REUTERS/Asahi Shimbun AJW, June 27, 2019, courtesy of DM.
http://www.asahi.com/ajw/articles/AJ201906270086.html

A Nigerian man died in a Japanese clearing detention center this week, an official said on Thursday, bringing to an end a hunger strike an activist grouping said was intended to protest his being held for more than than three years.

It was the 15th death since 2006 in a system widely criticized over medical standards, the monitoring of detainees and how guards respond to a medical emergency.

The man, in his 40s, died on Monday in the southern city of Nagasaki afterward he lost consciousness and was taken to hospital, said a detention eye official who declined to be identified.

He did non give a cause of expiry.

RINK, a group supporting detainees at the middle, told Reuters the Nigerian had been on hunger strike to protest his lengthy detention.

Another 27 foreigners are on hunger strike at a detention heart in Ushiku, northeast of Tokyo, said a carve up grouping supporting detainees at that facility.

Some of them have gone without food for 47 days, said Kimiko Tanaka, a spokeswoman for the grouping.

She said a 23-year-old Iranian human who sought asylum more than than two years ago has lost weight and is using a wheelchair.

Two other men at Ushiku have been detained for five years, she said.

"The reality of a lengthy detention is zippo but a human rights violation," Tanaka said.

An official at the national immigration agency confirmed at that place are hunger strikers at the Ushiku center, but he did not say how many.
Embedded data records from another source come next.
(* ===== verification/Scheduler.v ===== *)
(** [src/scheduler]: the job scheduler (scheduler.go) and the task supervisor. [exec] is a function of what
    the job does; [Add], [Start], [Stop] and the goroutines of the jobs are the steps of a state machine, with
    any number of calls in flight. *)
From S2P Require Import Prelude.
From stdpp Require Import base tactics list relations strings gmap.
From Stdlib Require Import ZArith Lia.

(** ** Jobs *)

Definition StopImmediate : Z := 0.
Definition StopGraceful : Z := 1.

(** The contexts a job function is given: a timeout under the job's own context, or under
    [context.Background()]. *)
Inductive job_context := UnderJob (timeout : Z) | UnderBackground (timeout : Z).

(** How a call of the job function ends. *)
Inductive job_end := JobReturns (err : option string) | JobPanics (reason : string).

Record JobConfiguration := {
  Name : string; Func : job_context -> job_end; Tick : Z; Deadline : Z; StopMode : Z
}.

(** [exec] once it holds a slot of the rate limiter: [ctx_err] is the error of the job's context. The
    calls of the job function are returned with the error; a panic is recovered into an error. *)
Definition exec (cfg : JobConfiguration) (ctx_err : option string) : list job_context * option string :=
  let call c :=
    ([c], match Func cfg c with
          | JobReturns err => err
          | JobPanics r => Some ("panic in job: " +:+ r)
          end) in
  match ctx_err with
  | Some e => ([], Some e)
  | None =>
    if (StopMode cfg =? StopImmediate)%Z then call (UnderJob (Deadline cfg))
    else if (StopMode cfg =? StopGraceful)%Z then call (UnderBackground (Deadline cfg))
    else ([], None)
  end.

(** Whether the context the job runs with is cancelled by the cancellation of the job. *)
Definition follows_stop (c : job_context) : bool :=
  match c with UnderJob _ => true | UnderBackground _ => false end.

(** Whether the job function is called, with which context, and with which error: at most once and only under a
    live context; a graceful job survives the cancellation of its own context, an immediate one does not; a
    panic is an error. *)
Lemma exec_outcomes cfg ctx_err :
  (length (exec cfg ctx_err).1 <= 1)%nat
  /\ (forall e, ctx_err = Some e -> exec cfg ctx_err = ([], Some e))
  /\ (forall c, c ∈ (exec cfg ctx_err).1 -> follows_stop c = (StopMode cfg =? StopImmediate)%Z)
  /\ (forall c r, (exec cfg ctx_err).1 = [c] -> Func cfg c = JobPanics r ->
        (exec cfg ctx_err).2 = Some ("panic in job: " +:+ r)).
Proof.
  unfold exec. destruct ctx_err as [e|].
  { split_and!; [simpl; lia|by intros e' [= ->]|by intros c Hc%elem_of_nil|done]. }
  destruct (Z.eqb_spec (StopMode cfg) StopImmediate); simpl.
  { split_and!; [lia|done|by intros c ->%list_elem_of_singleton|]. by intros c r [= <-] ->. }
  destruct (Z.eqb_spec (StopMode cfg) StopGraceful); simpl.
  { split_and!; [lia|done|by intros c ->%list_elem_of_singleton|]. by intros c r [= <-] ->. }
  split_and!; [lia|done|by intros c Hc%elem_of_nil|done].
Qed.

(** ** State *)

(** A context of a job: the context it was derived from (the argument of [Start]) and its own number. *)
Definition context : Type := nat * nat.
Authorities are providing medical care and trying to persuade them to eat, he added.

Immigration is a contentious issue in Nippon, where ethnic and cultural homogeneity are deeply rooted.

Japan held nigh 1,500 detainees every bit of June 2018, according to the latest public data, nearly half of them for more than six months.

Some 604 were asylum seekers whose applications were rejected, while the rest were held for diverse immigration infractions such every bit overstaying visas.